> About this task
After finding the line with "(** ** Go standard" in the entries below, retype exactly each line from there through the line with "EmptyString => false", including that final line.
[Data for this exercise — start]
(** * ida-headless-mcp: tool dispatcher and worker supervisor

    A shallow embedding of
      - internal/server  (error model, tool handlers, handleToolError)
      - internal/worker  (Manager: Start, Stop, monitorWorker,
                          waitForSocket, CleanupOrphanProcesses)
    followed by the properties established about them.

    Conventions.  Go strings are byte strings ([string] of [ascii]).  Go
    [int]/[uint64] values are [Z].  Go maps keyed by session id are
    [gmap string _].  A Go [error] is [option string] ([None] is nil).
    Effects on the outside world (log lines, RPCs, signals, the process
    table, socket files, the clock) are threaded explicitly through a state
    record that also keeps a trace of the effects in program order. *)

From Stdlib Require Import ZArith Ascii String List Bool Lia.
From stdpp Require Import base option gmap strings list pretty.
From Equations Require Import Equations.

Local Open Scope string_scope.
Local Open Scope Z_scope.

#[local] Set Warnings "-register-all".

(** ** Go standard library functions used by the sources *)

Module GoLib.

(** [strings.HasPrefix]. *)
Definition HasPrefix (s pre : string) : bool := String.prefix pre s.

(** [strings.Contains s substr]: some suffix of [s] starts with [substr]. *)
Fixpoint Contains (s substr : string) : bool :=
  if HasPrefix s substr then true
  else match s with
       | EmptyString => false
       | String _ s' => Contains s' substr
       end.

Definition byte (c : ascii) : N := N_of_ascii c.

(** ASCII members of Unicode White_Space: TAB, LF, VT, FF, CR, SPACE. *)
Definition isAsciiSpace (c : ascii) : bool :=
  ((9 <=? byte c) && (byte c <=? 13))%N || (byte c =? 32)%N.

(** U+0085 and U+00A0, encoded C2 85 and C2 A0. *)
Definition isSpace2 (b0 b1 : N) : bool :=
  ((b0 =? 194) && ((b1 =? 133) || (b1 =? 160)))%N.

(** U+1680, U+2000..U+200A, U+2028, U+2029, U+202F, U+205F, U+3000 in
    their three-byte UTF-8 encodings. *)
Definition isSpace3 (b0 b1 b2 : N) : bool :=
  ((b0 =? 225) && (b1 =? 154) && (b2 =? 128)
   || (b0 =? 226) && (b1 =? 128)
        && ((128 <=? b2) && (b2 <=? 138) || (b2 =? 168) || (b2 =? 169) || (b2 =? 175))
   || (b0 =? 226) && (b1 =? 129) && (b2 =? 159)
   || (b0 =? 227) && (b1 =? 128) && (b2 =? 128))%N.

(** Leading white space removed, one code point at a time. *)
Fixpoint TrimLeftSpace (s : string) : string :=
  match s with
  | EmptyString => EmptyString
  | String c0 r0 =>
      if isAsciiSpace c0 then TrimLeftSpace r0
      else match r0 with
           | EmptyString => s
           | String c1 r1 =>
               if isSpace2 (byte c0) (byte c1) then TrimLeftSpace r1
               else match r1 with
                    | EmptyString => s
                    | String c2 r2 =>
                        if isSpace3 (byte c0) (byte c1) (byte c2)
                        then TrimLeftSpace r2 else s
                    end
           end
  end.

Fixpoint rev_onto (s acc : string) : string :=
  match s with
  | EmptyString => acc
  | String c r => rev_onto r (String c acc)
  end.

Definition reverse (s : string) : string := rev_onto s EmptyString.

(** The same scan on the reversed string: the bytes of a code point arrive
    last byte first. *)
Fixpoint TrimLeftSpaceRev (s : string) : string :=
  match s with
  | EmptyString => EmptyString
  | String c0 r0 =>
      if isAsciiSpace c0 then TrimLeftSpaceRev r0
      else match r0 with
           | EmptyString => s
           | String c1 r1 =>
               if isSpace2 (byte c1) (byte c0) then TrimLeftSpaceRev r1
               else match r1 with
                    | EmptyString => s
                    | String c2 r2 =>
                        if isSpace3 (byte c2) (byte c1) (byte c0)
                        then TrimLeftSpaceRev r2 else s
                    end
           end
  end.

(** [strings.TrimSpace]. *)
Definition TrimSpace (s : string) : string :=
  reverse (TrimLeftSpaceRev (reverse (TrimLeftSpace s))).

Definition isDigit (c : ascii) : bool := ((48 <=? byte c) && (byte c <=? 57))%N.

Fixpoint parseDigits (s : string) (acc : Z) : option Z :=
  match s with
  | EmptyString => Some acc
  | String c r =>
      if isDigit c then parseDigits r (10 * acc + (Z.of_N (byte c) - 48))
      else None
  end.

(** [strconv.Atoi] on a 64-bit platform: an optional sign, at least one
    decimal digit, nothing else, and a value that fits [int]. *)
Definition Atoi (s : string) : option Z :=
  let signed (neg : bool) (digits : string) :=
    match digits with
    | EmptyString => None
    | _ => match parseDigits digits 0 with
           | Some n =>
               let v := if neg then - n else n in
               if (- 2 ^ 63 <=? v) && (v <=? 2 ^ 63 - 1) then Some v else None
           | None => None
           end
    end in
  match s with
  | EmptyString => None
  | String c r =>
      if (byte c =? 43)%N then signed false r
      else if (byte c =? 45)%N then signed true r
      else signed false s
  end.

End GoLib.

(** ** Values handed to [encoding/json] *)

Inductive json : Type :=
  | JNull
  | JBool (b : bool)
  | JNum (n : Z)
  | JStr (s : string)
  | JArr (items : list json)
  | JObj (fields : list (string * json)).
[Data for this exercise — finish]
> Response area
(** ** Go standard library functions used by the sources *)

Module GoLib.

(** [strings.HasPrefix]. *)
Definition HasPrefix (s pre : string) : bool := String.prefix pre s.

(** [strings.Contains s substr]: some suffix of [s] starts with [substr]. *)
Fixpoint Contains (s substr : string) : bool :=
  if HasPrefix s substr then true
  else match s with
       | EmptyString => false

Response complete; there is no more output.